There’s broad agreement that this sometimes occurs, usually triggered by a divorce and child-custody dispute. But there’s bitter debate over whether the phenomenon should be formally classified as a mental health syndrome — a question now before the psychiatric association as it prepares the first complete revision since 1994 of its Diagnostic and Statistical Manual of Mental Disorders.

“We’re gotten an enormous amount of mail — more than any other issue,” said Dr. Darrel Regier, vice chair of the task force drafting the manual. “The passions on both sides of this are exceptional.”

On one side of the debate, which has raged since the 1980s, are feminists, advocates for battered women and others who consider “parental alienation syndrome” to be an unproven and potentially dangerous concept useful to men trying to deflect attention from their abusive behavior.

“This is a fabricated notion — there’s no science to support it,” said Joan Meier, a professor at the George Washington University Law School who has written extensively on domestic violence and child custody.

On the other side are legions of firm believers in the existence of a syndrome, including hundreds gathering for a conference on the topic this weekend in New York. They say that recognition of parental alienation in the psychiatrists’ manual would lead to fairer outcomes in family courts and enable more children of divorce to get treatment so they could reconcile with an estranged parent.

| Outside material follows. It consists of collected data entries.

Lemma reachable_quantities b :
  reachable b -> quantities_ok (storage (order_pool b)).
Proof.
  intros (cs & V & R).
  assert (G : forall b0, quantities_ok (storage (order_pool b0)) ->
                run cs b0 = Some b -> quantities_ok (storage (order_pool b))).
  { clear R. induction cs as [|c cs IH]; intros b0 Q R; cbn in R.
    - injection R as <-. exact Q.
    - apply Forall_cons in V as [V1 V2].
      destruct (exec c b0) as [b1|] eqn:E; [|discriminate]. cbn in R.
      apply (IH V2 b1); [|exact R]. eapply exec_quantities; eassumption. }
  apply (G empty_book); [|exact R]. intros p o H. cbn in H.
  rewrite lookup_empty in H. discriminate.
Qed.

Lemma queue_quantities_nonneg st q :
  quantities_ok st -> 0 <= sumZ (queue_quantities st q).
Proof.
  intros Q. induction q as [|p q IH]; [cbn; lia|].
  change (0 <= node_quantity st p + sumZ (queue_quantities st q)).
  unfold node_quantity at 1. destruct (st !! p) as [o|] eqn:H; cbn.
  - destruct (Q p o H). lia.
  - lia.
Qed.

Lemma side_total_exact comp buy st m :
  side_ok comp buy st m -> quantities_ok st ->
  sumZ (queue_quantities st (side_ptrs m)) < u64_modulus ->
  sumZ (map (fun kl => total_quantity kl.2) m)
  = sumZ (queue_quantities st (side_ptrs m)).
Proof.
  intros [_ F] Q. induction F as [|[k l] m [_ _ T _] _ IH]; [reflexivity|].
  rewrite side_ptrs_cons. unfold queue_quantities in *.
  rewrite map_app, sumZ_app. intros Hlt. cbn in T.
  pose proof (queue_quantities_nonneg st (orders l) Q) as N1.
  pose proof (queue_quantities_nonneg st (side_ptrs m) Q) as N2.
  unfold queue_quantities in N1, N2.
  change (total_quantity l + sumZ (map (fun kl => total_quantity kl.2) m)
          = sumZ (map (node_quantity st) (orders l))
            + sumZ (map (node_quantity st) (side_ptrs m))).
  rewrite IH by lia. rewrite T, wrap64_small; [reflexivity|].
  split; [assumption|lia].
Qed.

(** ** Aggregates (C1) *)

Lemma queue_records_ok st q :
  Forall (fun p => is_Some (st !! p)) q ->
  exists recs, queue_records st q = Some recs
               /\ map quantity recs = queue_quantities st q.
Proof.
  unfold queue_records. induction 1 as [|p q [o Ho] _ (recs & IH1 & IH2)].
  - exists []. split; reflexivity.
  - exists (o :: recs). split.
    + cbn. rewrite Ho. cbn. rewrite IH1. reflexivity.
    + cbn. unfold node_quantity at 1. rewrite Ho, IH2. reflexivity.
Qed.

Lemma level_ok_records comp buy st kl :
  level_ok comp buy st kl -> Forall (fun p => is_Some (st !! p)) (orders kl.2).
Proof.
  intros [_ _ _ N]. eapply Forall_impl; [exact N|].
  intros p (o & Ho & _). rewrite Ho. eauto.
Qed.

Lemma side_ok_records comp buy st m :
  side_ok comp buy st m -> Forall (fun p => is_Some (st !! p)) (side_ptrs m).
Proof.
  intros [_ F]. induction F as [|[k l] m L _ IH]; [constructor|].
  rewrite side_ptrs_cons. apply Forall_app. split; [|assumption].
  apply (level_ok_records _ _ _ _ L).
Qed.

Lemma side_ok_total comp buy st m :
  side_ok comp buy st m ->
  wrap64 (sumZ (map (fun kl => total_quantity kl.2) m))
  = wrap64 (sumZ (queue_quantities st (side_ptrs m))).
Proof.
  intros [_ F]. induction F as [|[k l] m [_ _ T _] _ IH]; [reflexivity|].
  rewrite side_ptrs_cons. unfold queue_quantities in *.
  rewrite map_app, sumZ_app. cbn in *.
  change (wrap64 (total_quantity l + sumZ (map (fun kl => total_quantity kl.2) m))
          = wrap64 (sumZ (map (node_quantity st) (orders l))
                    + sumZ (map (node_quantity st) (side_ptrs m)))).
  rewrite T, wrap64_add_l, <- wrap64_add_r, IH, wrap64_add_r. reflexivity.
Qed.

Lemma book_inv_side b side :
  book_inv b -> side = bid_levels b \/ side = ask_levels b ->
  exists comp buy, side_ok comp buy (storage (order_pool b)) side.
Proof.
  intros I [->| ->].
  - exists greater, true. apply I.
  - exists less, false. apply I.
Qed.

(** ** Price order (C7) *)

Lemma flt_not_eqb a b : flt a b = true -> (a =? b)%float = false.
Proof.
  unfold flt. rewrite FloatAxioms.ltb_spec, FloatAxioms.eqb_spec.
  unfold SFltb, SFeqb. destruct (SFcompare _ _) as [[]|]; congruence.
Qed.

Lemma flt_not_eqb_sym a b : flt a b = true -> (b =? a)%float = false.
Proof.
  unfold flt. rewrite FloatAxioms.ltb_spec, FloatAxioms.eqb_spec.
  unfold SFltb, SFeqb.
  destruct (Prim2SF a) as [s1|s1| |s1 m1 e1], (Prim2SF b) as [s2|s2| |s2 m2 e2];
    try destruct s1; try destruct s2; cbn; try congruence.
  all: change (Pos.compare_cont Eq m2 m1) with (Pos.compare m2 m1);
    change (Pos.compare_cont Eq m1 m2) with (Pos.compare m1 m2);
    rewrite (Z.compare_antisym e1 e2), (Pos.compare_antisym m1 m2);
    destruct (e1 ?= e2); cbn; try congruence;
    destruct (Pos.compare m1 m2); cbn; congruence.
Qed.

“This is a problem that causes horrible outcomes for children. … All the arguments I’ve heard against it are trivial,” said Dr. William Bernet, a psychiatry professor at the Vanderbilt University School of Medicine.

Bernet is among the speakers at this weekend’s conference, which organizers bill as the largest ever on parental alienation. He will be describing his efforts as lead author of the proposal submitted to the psychiatric association to recognize parental alienation either as a “mental disorder” or a “relational problem.”

The psychiatric association first published its manual of diagnostic disorders, known as the DSM, in 1952. The last major revision was published in 1994 and updated in 2000, and the fifth edition — DSM-5 — is due for publication in May 2013.

Work groups in various fields have been reviewing numerous proposals for additions to the 283 disorders in the current edition. Parental alienation remains on a list of proposals that are subject to further review, though it did not pass muster with the work group dealing with childhood and adolescent disorders.

“There is not sufficient scientific evidence to warrant its inclusion in the DSM,” Regier said in a statement.